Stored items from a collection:
○ ○ ○ ○ ○ ○ ○
(* ===== verification/BioEnroll.v ===== *)
(** keyroost-ctap/src/bio_enroll.rs: fingerprints on an authenticator, over any
    CTAP transport. Durations are milliseconds. *)
From S2P Require Export BlobCrypto Ctap.

Definition CTAP2_BIO_ENROLLMENT : Z := 0x09.
Definition CTAP2_BIO_ENROLLMENT_PREVIEW : Z := 0x40.
Definition MODALITY_FINGERPRINT : Z := 0x01.
Definition CAPTURE_TIMEOUT : Z := 30000.
Definition MAX_CAPTURE_ITERATIONS : Z := 64.
Definition KEY_MODALITY : Z := 0x01.
Definition KEY_SUB_COMMAND : Z := 0x02.
Definition KEY_SUB_COMMAND_PARAMS : Z := 0x03.
Definition KEY_PIN_UV_AUTH_PROTOCOL : Z := 0x04.
Definition KEY_PIN_UV_AUTH_PARAM : Z := 0x05.
Definition SUB_ENROLL_BEGIN : Z := 0x01.
Definition SUB_ENROLL_CAPTURE_NEXT : Z := 0x02.
Definition SUB_CANCEL_ENROLLMENT : Z := 0x03.
Definition SUB_ENUMERATE_ENROLLMENTS : Z := 0x04.
Definition SUB_SET_FRIENDLY_NAME : Z := 0x05.
Definition SUB_REMOVE_ENROLLMENT : Z := 0x06.
Definition SUB_GET_SENSOR_INFO : Z := 0x07.
Definition PARAM_TEMPLATE_ID : Z := 0x01.
Definition PARAM_TEMPLATE_FRIENDLY_NAME : Z := 0x02.
Definition PARAM_TIMEOUT_MS : Z := 0x03.
Definition RESP_FINGERPRINT_KIND : Z := 0x02.
Definition RESP_MAX_CAPTURE_SAMPLES : Z := 0x03.
Definition RESP_TEMPLATE_ID : Z := 0x04.
Definition RESP_LAST_ENROLL_SAMPLE_STATUS : Z := 0x05.
Definition RESP_REMAINING_SAMPLES : Z := 0x06.
Definition RESP_TEMPLATE_INFOS : Z := 0x07.
Definition RESP_MAX_FRIENDLY_NAME_BYTES : Z := 0x08.
Definition TI_TEMPLATE_ID : Z := 0x01.
Definition TI_FRIENDLY_NAME : Z := 0x02.

Record Enrollment := mkEnrollment { template_id : list Z; friendly_name : option (list Z) }.
Record SensorInfo := mkSensor { fingerprint_kind : Z; max_capture_samples : Z; max_friendly_name_bytes : option Z }.
Record CaptureStatus := mkCapture { last_sample_status : Z; remaining_samples : Z }.

Definition sample_status_message (status : Z) : list Z :=
  if status =? 0x00 then s2b "good sample captured"
  else if status =? 0x01 then s2b "sample too high or partial " ++ EM_DASH ++ s2b " try again"
  else if status =? 0x02 then s2b "sample too low or partial " ++ EM_DASH ++ s2b " try again"
  else if status =? 0x03 then s2b "sample partial " ++ EM_DASH ++ s2b " center your finger on the sensor"
  else if status =? 0x04 then s2b "too many samples failed " ++ EM_DASH ++ s2b " enrollment may need restarting"
  else if status =? 0x05 then s2b "low quality " ++ EM_DASH ++ s2b " clean the sensor and your finger and retry"
  else if status =? 0x06 then s2b "too close to a previous sample " ++ EM_DASH ++ s2b " adjust finger position"
  else if status =? 0x07 then s2b "sensor timeout " ++ EM_DASH ++ s2b " touch the sensor"
  else s2b "retry the sample".

(** * Answers *)

Definition field_uint (v : Value) (key : Z) : option Z := x ← get_uint_key v key; as_uint x.
Definition field_template (v : Value) (key : Z) : result CtapError (list Z) :=
  ok_or (InvalidResponseShape (s2b "missing template id")) (x ← get_uint_key v key; as_bytes x).
Definition capture_status (resp : Value) : CaptureStatus :=
  mkCapture (default 0 (field_uint resp RESP_LAST_ENROLL_SAMPLE_STATUS)) (default 0 (field_uint resp RESP_REMAINING_SAMPLES)).
Fixpoint read_enrollments (arr : list Value) : result CtapError (list Enrollment) :=
  match arr with
  | [] => Ok []
  | ti :: arr =>
      id ← field_template ti TI_TEMPLATE_ID;
      let name := x ← get_uint_key ti TI_FRIENDLY_NAME; as_text x in
      rest ← read_enrollments arr;
      Ok (mkEnrollment id name :: rest)
  end.

(** * Commands *)

Section commands.
Context {D : Type} `{CtapTransport D} `{BlobCrypto}.

(** [transact_cbor]. *)
Definition transact_cbor (cmd_code : Z) (request : Value) : io D CtapError Value :=
  resp ← transact CTAPHID_CBOR (cmd_code :: encode request);
  '(status, body) ← lift (split_status resp);
  if negb (status =? 0) then lift (Err (StatusCode status)) else
  if bool_decide (body = []) then mret (Map []) else
  '(value, _) ← lift (map_err ECbor (decode body));
  mret value.

Record BioEnrollment := mkBio { be_dev : D; be_token : PinUvAuthToken; be_code : Z; be_captures : Z }.
Local Notation bio := (io BioEnrollment CtapError).

(** The name in the source is [new]. *)
Definition bio_new (dev : D) (token : PinUvAuthToken) (cmd_code : Z) : BioEnrollment := mkBio dev token cmd_code 0.
(** A command of the transport, in the session. *)
Definition on_dev {A} (f : PinUvAuthToken -> Z -> io D CtapError A) : bio A := fun b =>
  let '(r, d) := f (be_token b) (be_code b) (be_dev b) in (r, mkBio d (be_token b) (be_code b) (be_captures b)).
Definition set_captures (n : Z) : bio unit := io_modify (fun b => mkBio (be_dev b) (be_token b) (be_code b) n).

Definition build_request (token : PinUvAuthToken) (sub : Z) (params : option Value) : Value :=
  let auth_input := [cast 8 MODALITY_FINGERPRINT; sub] ++ match params with Some p => encode p | None => [] end in
  let pin_uv_auth_param := authenticate token auth_input in
  Map ([(UInt KEY_MODALITY, UInt MODALITY_FINGERPRINT); (UInt KEY_SUB_COMMAND, UInt sub)] ++
    match params with Some p => [(UInt KEY_SUB_COMMAND_PARAMS, p)] | None => [] end ++
    [(UInt KEY_PIN_UV_AUTH_PROTOCOL, UInt (tok_protocol token)); (UInt KEY_PIN_UV_AUTH_PARAM, VBytes pin_uv_auth_param)]).

Definition unauthenticated (sub : Z) : bio Value :=
  on_dev (fun _ code => transact_cbor code (Map [(UInt KEY_MODALITY, UInt MODALITY_FINGERPRINT); (UInt KEY_SUB_COMMAND, UInt sub)])).
(** The name in the source is [dispatch]. *)
Definition bio_dispatch (sub : Z) (params : option Value) : bio Value :=
  on_dev (fun token code => transact_cbor code (build_request token sub params)).
(** A step that waits for the finger. *)
Definition capture (sub : Z) (params : option Value) : bio Value :=
  on_dev (fun token code => with_timeout CAPTURE_TIMEOUT (transact_cbor code (build_request token sub params))).

Definition sensor_info : bio SensorInfo :=
  resp ← unauthenticated SUB_GET_SENSOR_INFO;
  mret (mkSensor (default 1 (field_uint resp RESP_FINGERPRINT_KIND)) (default 0 (field_uint resp RESP_MAX_CAPTURE_SAMPLES))
          (field_uint resp RESP_MAX_FRIENDLY_NAME_BYTES)).

Definition enumerate : bio (list Enrollment) := fun b =>
  match bio_dispatch SUB_ENUMERATE_ENROLLMENTS None b with
  | (Ok resp, b) =>
      (match (x ← get_uint_key resp RESP_TEMPLATE_INFOS; as_array x) with Some arr => read_enrollments arr | None => Ok [] end, b)
  | (Err (StatusCode c), b) => (if c =? 0x2C then Ok [] else Err (StatusCode c), b)
  | (Err e, b) => (Err e, b)
  end.

Definition enroll_begin (timeout_ms : option Z) : bio (list Z * CaptureStatus) :=
  _ ← set_captures 0;
  let params := (fun t => Map [(UInt PARAM_TIMEOUT_MS, UInt t)]) <$> timeout_ms in
  resp ← capture SUB_ENROLL_BEGIN params;
  id ← lift (field_template resp RESP_TEMPLATE_ID);
  mret (id, capture_status resp).

Definition enroll_capture_next (id : list Z) (timeout_ms : option Z) : bio CaptureStatus :=
  n ← io_gets be_captures;
  let n := cast 32 (n + 1) in
  _ ← set_captures n;
  if MAX_CAPTURE_ITERATIONS <? n then
    lift (Err (InvalidResponseShape (s2b "authenticator kept requesting more fingerprint samples past the host cap")))
  else
    let p := [(UInt PARAM_TEMPLATE_ID, VBytes id)] ++ match timeout_ms with Some t => [(UInt PARAM_TIMEOUT_MS, UInt t)] | None => [] end in
    resp ← capture SUB_ENROLL_CAPTURE_NEXT (Some (Map p));
    mret (capture_status resp).

Definition cancel_enrollment : bio unit := _ ← unauthenticated SUB_CANCEL_ENROLLMENT; mret tt.
Definition set_friendly_name (id name : list Z) : bio unit :=
  _ ← bio_dispatch SUB_SET_FRIENDLY_NAME (Some (Map [(UInt PARAM_TEMPLATE_ID, VBytes id); (UInt PARAM_TEMPLATE_FRIENDLY_NAME, Text name)]));
  mret tt.
Definition remove_enrollment (id : list Z) : bio unit :=
  _ ← bio_dispatch SUB_REMOVE_ENROLLMENT (Some (Map [(UInt PARAM_TEMPLATE_ID, VBytes id)]));
  mret tt.
End commands.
○ ○ ○ ○ ○ ○ ○
PROBLEM: Please copy the lines in the records above between the one holding "id ← field_template ti TI_TEMPLATE_ID;" and the one holding "(** [transact_cbor]. *)", inclusive, exactly and with no other line.

RESPONSE BOX:
      id ← field_template ti TI_TEMPLATE_ID;
      let name := x ← get_uint_key ti TI_FRIENDLY_NAME; as_text x in
      rest ← read_enrollments arr;
      Ok (mkEnrollment id name :: rest)
  end.

(** * Commands *)

Section commands.
Context {D : Type} `{CtapTransport D} `{BlobCrypto}.

(** [transact_cbor]. *)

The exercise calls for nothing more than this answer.